Applying this standard, the Court places the plaintiff on notice that the allegations in the pro se complaint may be subject to dismissal for failure to state a claim upon which relief can be granted. Specifically, in this complaint the plaintiff raises concerns about the dental care that she received in prison but may not have alleged facts which show that this care rose to the level of deliberate indifference to her medical needs, the standard for a valid claim of deprivation of some constitutional right in this prison setting. See Spruill v. Gillis, 372 F.3d 218, 237 (3d Cir. 2004).

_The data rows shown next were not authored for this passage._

(** [PurePath.stem] *)
Definition stem (p : path) : string :=
  match rfind_dot (name p) with
  | Some i => if splits_at (name p) i then substring 0 i (name p) else name p
  | None => name p
  end.

(** [str.lower()] on ASCII text. *)
Definition lower_ascii (c : ascii) : ascii :=
  let n := nat_of_ascii c in
  if (65 <=? n)%nat && (n <=? 90)%nat then ascii_of_nat (n + 32) else c.

Fixpoint lower (s : string) : string :=
  match s with
  | EmptyString => EmptyString
  | String c s' => String (lower_ascii c) (lower s')
  end.

(** ** Files and the file system *)

(** A regular file: its size in bytes ([stat().st_size]) and whether the
    writer finished it ([complete = false] for a partial file left behind by
    a writer that failed half-way). *)
Record file : Type := File { fsize : N; complete : bool }.

#[global] Instance file_eq_dec : EqDecision file.
Proof. solve_decision. Defined.

(** What one run of an external writer did to the path it was told to
    write. *)
Inductive effect : Type :=
| Untouched
| Wrote (f : file).

(** One entry of the invocation log. *)
Inductive call : Type :=
| GsRun (cmd : list string)
| PdfRewrite (input output : path) (compress_streams : bool).

#[global] Instance call_eq_dec : EqDecision call.
Proof. solve_decision. Defined.

Record world : Type := World { fs : gmap path file; calls : list call }.

Definition apply_effect (e : effect) (p : path) (m : gmap path file)
  : gmap path file :=
  match e with
  | Untouched => m
  | Wrote f => <[p := f]> m
  end.

(** [path.exists()] *)
Definition exists_ (w : world) (p : path) : bool := bool_decide (is_Some (fs w !! p)).

(** [get_file_size]: [stat] raises [FileNotFoundError] ([None]) on a missing
    path. *)
Definition get_file_size (w : world) (p : path) : option N :=
  fsize <$> fs w !! p.

(** [path.unlink(missing_ok=True)] *)
Definition unlink (w : world) (p : path) : world :=
  World (delete p (fs w)) (calls w).

(** ** The environment: platform, engine and library *)

(** [subprocess.run([exe, '--version'], capture_output=True, check=True)] *)
Inductive probe_outcome : Type :=
| ProbeOk
| ProbeMissing      (* CalledProcessError or FileNotFoundError *)
| ProbeRaised.      (* any other exception *)

(** [subprocess.run(cmd, capture_output=True, text=True)] *)
Inductive run_outcome : Type :=
| RunExit (returncode : Z) (e : effect)
| RunMissing                   (* FileNotFoundError: no such executable *)
| RunRaised (e : effect).      (* any other exception *)

(** The body of [compress_with_pypdf]'s [try] block. *)
Inductive rewrite_outcome : Type :=
| RewriteFailedEarly               (* raised before the output was opened *)
| RewriteFailedLate (partial : file) (* raised after [open(output, 'wb')] *)
| RewriteDone (f : file).

Record environment : Type := Environment {
  is_windows : bool;                    (* platform.system() == 'Windows' *)
  probe : string -> probe_outcome;
  (** the engine, which may depend on what was run before and on the files *)
  gs : list call -> gmap path file -> list string -> run_outcome;
  pdf_library : list call -> gmap path file -> path -> bool -> rewrite_outcome;
  PYPDF_AVAILABLE : bool
}.

(** ** The compressor object *)

Inductive level : Type := low | medium | high | maximum.

(** [COMPRESSION_LEVELS[level]['remove_duplicates']] *)
Definition remove_duplicates (l : level) : bool :=
  match l with
  | low => false
  | medium | high | maximum => true
  end.

(** [COMPRESSION_LEVELS[level]['image_quality']] and [['image_dpi']] *)
Definition image_quality (l : level) : N :=
  match l with low => 85 | medium => 75 | high => 60 | maximum => 45 end%N.

Definition image_dpi (l : level) : N :=
  match l with low => 150 | medium => 120 | high => 100 | maximum => 72 end%N.

Record compressor : Type := PDFCompressor {
  compression_level : level;
  target_size_bytes : option Z
}.

(** Python exceptions that can escape the modelled functions. *)
Inductive exn : Type :=
| FileNotFoundError
| ZeroDivisionError
| ValueError
| OverflowError.

Inductive result (A : Type) : Type :=
| Returned (a : A)
| Raised (e : exn).
Arguments Returned {A} a.
Arguments Raised {A} e.

Section Compressor.

Context (E : environment).

(** The executable name chosen at the head of both invokers; [None] when a
    version probe raised something the inner handlers do not catch, which
    the invoker's outer [except Exception] turns into [False]. *)
Definition gs_executable : option string :=
  if is_windows E then
    match probe E "gswin64c" with
    | ProbeOk => Some "gswin64c"
    | ProbeRaised => None
    | ProbeMissing =>
        match probe E "gswin32c" with
        | ProbeOk => Some "gswin32c"
        | ProbeRaised => None
        | ProbeMissing => Some "gs"
        end
    end
  else Some "gs".

(** [gs_settings] of [compress_with_ghostscript] *)
Definition gs_settings (l : level) : string :=
  match l with
  | low => "/ebook"
  | medium => "/printer"
  | high => "/prepress"
  | maximum => "/screen"
  end.

Definition simple_cmd (exe gs_quality : string) (output_path input_path : path)
  : list string :=
  [ exe;
    "-sDEVICE=pdfwrite";
    "-dCompatibilityLevel=1.4";
    "-dPDFSETTINGS=" +:+ gs_quality;
    "-dNOPAUSE";
    "-dQUIET";
    "-dBATCH";
    "-sOutputFile=" +:+ path_str output_path;
    path_str input_path ].

Definition advanced_cmd (exe preset : string) (image_dpi jpeg_quality : N)
    (output_path input_path : path) : list string :=
  [ exe;
    "-sDEVICE=pdfwrite";
    "-dCompatibilityLevel=1.4";
    "-dPDFSETTINGS=" +:+ preset;
    "-dNOPAUSE";
    "-dQUIET";
    "-dBATCH";
    "-dColorImageResolution=" +:+ pretty image_dpi;
    "-dGrayImageResolution=" +:+ pretty image_dpi;
    "-dMonoImageResolution=" +:+ pretty (image_dpi * 2)%N;
    "-dColorImageDownsampleType=/Bicubic";
    "-dGrayImageDownsampleType=/Bicubic";
    "-dJPEGQ=" +:+ pretty jpeg_quality;
    "-dOptimize=true";
    "-dEmbedAllFonts=true";
    "-dSubsetFonts=true";
    "-sOutputFile=" +:+ path_str output_path;
    path_str input_path ].

(** [subprocess.run(cmd, ...)] followed by the test of the return code and
    the two [except] clauses: the part shared by both invokers.  The run is
    logged, the engine's effect lands on [output_path], and nothing is
    removed whatever the outcome. *)
Definition run_engine (w : world) (cmd : list string) (output_path : path)
  : bool * world :=
  let logged := calls w ++ [GsRun cmd] in
  match gs E (calls w) (fs w) cmd with
  | RunExit rc e =>
      (rc =? 0, World (apply_effect e output_path (fs w)) logged)
  | RunMissing => (false, World (fs w) logged)
  | RunRaised e => (false, World (apply_effect e output_path (fs w)) logged)
  end.

Definition compress_with_ghostscript (self : compressor) (w : world)
    (input_path output_path : path) (override_quality : option string)
  : bool * world :=
  let gs_quality :=
    match override_quality with
    | Some q => q
    | None => gs_settings (compression_level self)
    end in
  match gs_executable with
  | None => (false, w)
  | Some exe => run_engine w (simple_cmd exe gs_quality output_path input_path)
                  output_path
  end.

Definition compress_with_ghostscript_advanced (w : world)
    (input_path output_path : path) (preset : string)
    (image_dpi jpeg_quality : N) : bool * world :=
  match gs_executable with
  | None => (false, w)
  | Some exe =>
      run_engine w
        (advanced_cmd exe preset image_dpi jpeg_quality output_path input_path)
        output_path
  end.

Definition compress_with_pypdf (self : compressor) (w : world)
    (input_path output_path : path) : bool * world :=
  let compress_streams := remove_duplicates (compression_level self) in
  let logged := calls w ++ [PdfRewrite input_path output_path compress_streams] in
  match pdf_library E (calls w) (fs w) input_path compress_streams with
  | RewriteFailedEarly => (false, World (fs w) logged)
  | RewriteFailedLate partial =>
      (false, World (<[output_path := partial]> (fs w)) logged)
  | RewriteDone f => (true, World (<[output_path := f]> (fs w)) logged)
  end.

(** [src.rename(dst)]: [None] when it raises.  A missing source raises
    [FileNotFoundError]; on POSIX an existing destination file is replaced
    silently, on Windows [os.rename] raises [FileExistsError] whenever the
    destination exists. *)
Definition rename (w : world) (src dst : path) : option world :=
  match fs w !! src with
  | None => None
  | Some f =>
      if is_windows E && exists_ w dst then None
      else Some (World (<[dst := f]> (delete src (fs w))) (calls w))
  end.

(** The table of [compress_file]: (preset, description, dpi, jpeg quality). *)
Definition configs : list (string * string * N * N) :=
  [ ("/prepress", "high quality", 300, 90);
    ("/printer", "good quality", 200, 80);
    ("/printer", "balanced", 150, 75);
    ("/ebook", "compact", 150, 70);
    ("/screen", "minimal", 100, 60) ]%N.
(** X15. The second revision never answers 500.  Its answer is one of
    five, or none when it panics, and a write call is made exactly when
    the answer is 200 with the JSON body. *)
Theorem V2_answers (r : Request) :
  (writes (snd (V2.postSensorData r World0)) = []
   /\ (response (V2.postSensorData r World0) = None
       \/ response (V2.postSensorData r World0)
          = Some (StatusNotFound, "404 not found." +:+ String "010" "")
       \/ response (V2.postSensorData r World0)
          = Some (StatusNotFound, "Method is not supported." +:+ String "010" "")
       \/ response (V2.postSensorData r World0) = Some (StatusOK, "")
       \/ response (V2.postSensorData r World0)
          = Some (StatusBadRequest, "400 - Bad request data")))
  \/ (response (V2.postSensorData r World0) = Some (StatusOK, status_ok)
      /\ exists p1 p2, writes (snd (V2.postSensorData r World0)) = [[p1; p2]]).
Proof.
  destruct (String.eqb (URL_Path r) "/api") eqn:Hpath.
  2:{ left. unfold V2.postSensorData. rewrite Hpath. split; [done|]. right. by left. }
  destruct (String.eqb (Method r) "POST") eqn:Hmeth.
  2:{ left. unfold V2.postSensorData. rewrite Hpath, Hmeth. split; [done|].
      right. right. by left. }
  apply String.eqb_eq in Hpath, Hmeth.
  destruct (Context r "writeApi") as [[|api]|] eqn:Hctx.
  1,3: left; unfold V2.postSensorData, writeApi_of; rewrite Hpath, Hmeth, Hctx;
       split; [done|by left].
  assert (Hin : ingestion api r) by done.
  destruct (submitted r) as [[[data node]|]|p] eqn:Hsub.
  - destruct (V2.err (parsed (Replace replacer data))) as [e|] eqn:Herr.
    + left. destruct (V2_bad_payload_400 _ _ _ _ _ Hin Hsub Herr) as [-> ->].
      split; [done|]. do 4 right. done.
    + right. rewrite (V2_accepted_run _ _ _ _ Hin Hsub Herr). eauto.
  - left. rewrite (V2_returned_run _ _ Hin Hsub). split; [done|].
    do 3 right. by left.
  - left. rewrite (V2_panicked_run _ _ _ Hin Hsub). split; [done|by left].
Qed.

(** X16. On a request whose form parses and whose sanitized payload has
    four segments and three components, the two revisions give the same
    answer and make the same write call. *)
Theorem revisions_agree_on_accepted (r : Request) (api : WriteAPIBlocking)
    (s3 : string) :
  ingestion api r ->
  ParseForm r = None ->
  Split (Replace replacer (FormValue r "data")) "|" !! 3%nat = Some s3 ->
  (3 <= length (Split s3 ","))%nat ->
  response (V1.postSensorData r World0) = response (V2.postSensorData r World0)
  /\ writes (snd (V1.postSensorData r World0))
     = writes (snd (V2.postSensorData r World0))
  /\ response (V2.postSensorData r World0) = Some (StatusOK, status_ok).
Proof.
  intros Hin Hform H3 Hacc.
  destruct (well_formed_shape _ _ H3 Hacc)
    as (s0 & s1 & s2 & rest & a0 & a1 & a2 & rest' & E1 & E2).
  destruct (V1_accepted_run _ _ _ _ _ _ _ _ _ _ _ Hin Hform E1 E2) as [l ->].
  assert (Herr : V2.err (parsed (Replace replacer (FormValue r "data"))) = None)
    by (by rewrite (parsed_well_formed _ _ _ _ _ _ _ _ _ _ E1 E2)).
  rewrite (V2_accepted_run _ _ _ _ Hin (submitted_form _ Hform) Herr). done.
Qed.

Without the inclusion of some further well-pleaded factual allegations, these assertions appear to be little more than "[t]hreadbare recitals of the elements of a cause of action, supported by mere conclusory statements, [which as a legal matter] do not suffice." Ashcroft v. Iqbal, supra 127 S.Ct. At 1979. Since the pro se complaint may not contain sufficient factual recitals to state a claim upon which relief may be granted, the plaintiff is placed on notice that these allegations may be subject to dismissal under 28 U.S.C. § 1915A, and Rule 12(b)(6) of the Federal Rules of Civil Procedure. The Court will, however, provide the plaintiff with an opportunity to correct this potential deficiency in the pro se complaint, and avoid the possible sanction of dismissal of claims. Accordingly, IT IS ORDERED that the plaintiff shall file an amended complaint on or before November 2, 2009. Any amended complaint shall be complete in all respects, and should address the issues raised by this Order. It shall be a new pleading which stands by itself as an adequate complaint without reference to the complaint already filed. Any amended complaint shall be titled as an amended complaint and shall contain the docket number of this case. If the plaintiff fails to file an amended complaint by November 2, 2009, the Court will assume that the plaintiff cannot provide further well-pleaded facts in support of this complaint, and will make appropriate recommendations regarding whether the complaint should be dismissed, for failure to prosecute by complying with this Court's order or for failure to state a claim upon which relief may be granted.